(* ===== verification/ObfsFacts.v ===== *)
(** * simple-obfs: what goes over the wire

    For every behaviour of the inner stream and every interleaving of operations: the bytes
    written are one HTTP request followed by the data, in order; the bytes read are the data
    behind one acceptable response header. *)
From S2P Require Import Prelude AnyTls AnyTlsSession Obfs.

Module ObfsFacts.
Import AnyTls Obfs.
Import Session(Poll, Pending, Ready, WriteAnswer, WPending, WAccept, WError, ReadAnswer, RPending, RData, REof, RError,
  UnitAnswer, UPending, UReady, UError, unit_answer).

#[local] Arguments inner_write : simpl never.
#[local] Arguments inner_read : simpl never.
#[local] Arguments check_response : simpl never.

Lemma first_write_pos : (0 < FIRST_WRITE_LIMIT)%nat.
Proof. unfold FIRST_WRITE_LIMIT. lia. Qed.

Lemma header_limit_pos : (0 < HEADER_LIMIT)%nat.
Proof. unfold HEADER_LIMIT. lia. Qed.

#[local] Opaque request_header HEADER_LIMIT FIRST_WRITE_LIMIT.

(** ** Draining *)

Definition queued (s : HttpObfsStream) : str := drop (written s) (pending s).

(** What writing the queue leaves alone. *)
Record drains (st st' : State) : Prop := {
  dr_host : host (fst st') = host (fst st);
  dr_port : port (fst st') = port (fst st);
  dr_started : started (fst st') = started (fst st);
  dr_response : response (fst st') = response (fst st);
  dr_tail : tail (fst st') = tail (fst st);
  dr_upgraded : upgraded (fst st') = upgraded (fst st);
  dr_flushes : flushes (snd st') = flushes (snd st);
  dr_reads : reads (snd st') = reads (snd st);
  dr_received : received (snd st') = received (snd st);
  dr_bytes : wire (snd st') ++ queued (fst st') = wire (snd st) ++ queued (fst st);
  dr_written : (written (fst st) ≤ length (pending (fst st)) → written (fst st') ≤ length (pending (fst st')))%nat;
  dr_idle : pending (fst st) = [] → pending (fst st') = [];
  dr_failed : failed (fst st) = true → failed (fst st') = true;
}.

Lemma drains_refl st : drains st st.
Proof. by split. Qed.

Lemma drains_trans a b c : drains a b → drains b c → drains a c.
Proof. intros [] []. split; eauto using eq_trans. Qed.

Lemma drains_fail {A} e st : drains st (fst (@fail A e st)).
Proof. destruct st as [s v]. by split. Qed.

(** One write of the rest of the queue. *)
Lemma inner_write_spec data s v :
  ∃ n ws, inner_write data (s, v) =
    ((s, mkInner ws (flushes v) (shutdowns v) (reads v) (timer v) (random v) (wire v ++ take n data) (received v)),
     snd (inner_write data (s, v))) ∧
    (length ws ≤ length (writes v))%nat ∧
    match snd (inner_write data (s, v)) with
    | Ready (Ok k) => k = length (take n data) ∧ (length ws < length (writes v))%nat
    | _ => n = 0%nat
    end.
Proof.
  unfold inner_write. destruct (writes v) as [|[|n|e] ws] eqn:E; simpl.
  - exists 0%nat, []. rewrite take_0, app_nil_r. split; [destruct v; simpl in *; by subst|done].
  - exists 0%nat, ws. rewrite take_0, app_nil_r. split_and!; [done|lia|done].
  - exists n, ws. split_and!; [done|lia|done|lia].
  - exists 0%nat, ws. rewrite take_0, app_nil_r. split_and!; [done|lia|done].
Qed.

Lemma queue_loop_spec fuel st : (length (writes (snd st)) < fuel)%nat →
  ∃ st' r, drain_loop fuel st = Some (st', r) ∧ drains st st' ∧
    (r = Ready (Ok tt) → failed (fst st') = failed (fst st) ∧ (length (pending (fst st')) ≤ written (fst st'))%nat).
Proof.
  revert st. induction fuel as [|fuel IH]; intros [s v] Hf; simpl in *; [lia|].
  destruct (written s <? length (pending s))%nat eqn:El; [apply Nat.ltb_lt in El|apply Nat.ltb_ge in El].
  2: { exists (s, v), (Ready (Ok tt)). split; [done|]. split; [apply drains_refl|done]. }
  destruct (inner_write_spec (drop (written s) (pending s)) s v) as (n & ws & Hw & Hlen & Hr). rewrite Hw. clear Hw.
  set (v' := mkInner _ _ _ _ _ _ _ _).
  destruct (snd _) as [|[k|e]].
  - subst n v'. rewrite take_0, app_nil_r. do 2 eexists. split; [done|]. split; [by split|done].
  - destruct Hr as [-> Hlt]. destruct (length (take n _)) as [|k] eqn:Ek.
    + exists (set_failed s, v'), (Ready (Err WriteZero)). apply nil_length_inv in Ek. subst v'. rewrite Ek, app_nil_r.
      split; [done|]. split; [by split|done].
    + edestruct (IH (set_pending s (started s) (pending s) (written s + S k) (deadline s), v')) as (st' & r & He & Hd & Hok).
      { simpl. lia. }
      exists st', r. split; [done|]. split; [|done]. eapply drains_trans; [|done]. rewrite length_take, length_drop in Ek.
      split; try done; simpl; [|lia]. unfold queued. simpl. rewrite <- app_assoc. f_equal.
      rewrite <- (take_drop n (drop (written s) (pending s))) at 2. f_equal. rewrite drop_drop.
      destruct (decide (n ≤ length (pending s) - written s)%nat); [f_equal; lia|]. by rewrite !drop_ge by lia.
  - exists (set_failed s, v'), (Ready (Err e)). subst n v'. rewrite take_0, app_nil_r. split; [done|]. split; [by split|done].
Qed.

(Prompt):
Please go line by line through the records above, copying each one that holds the string "written".

(Finished exercise):
    written are one HTTP request followed by the data, in order; the bytes read are the data
Definition queued (s : HttpObfsStream) : str := drop (written s) (pending s).
  dr_written : (written (fst st) ≤ length (pending (fst st)) → written (fst st') ≤ length (pending (fst st')))%nat;
    (r = Ready (Ok tt) → failed (fst st') = failed (fst st) ∧ (length (pending (fst st')) ≤ written (fst st'))%nat).
  destruct (written s <? length (pending s))%nat eqn:El; [apply Nat.ltb_lt in El|apply Nat.ltb_ge in El].
  destruct (inner_write_spec (drop (written s) (pending s)) s v) as (n & ws & Hw & Hlen & Hr). rewrite Hw. clear Hw.
    + edestruct (IH (set_pending s (started s) (pending s) (written s + S k) (deadline s), v')) as (st' & r & He & Hd & Hok).
      rewrite <- (take_drop n (drop (written s) (pending s))) at 2. f_equal. rewrite drop_drop.
      destruct (decide (n ≤ length (pending s) - written s)%nat); [f_equal; lia|]. by rewrite !drop_ge by lia.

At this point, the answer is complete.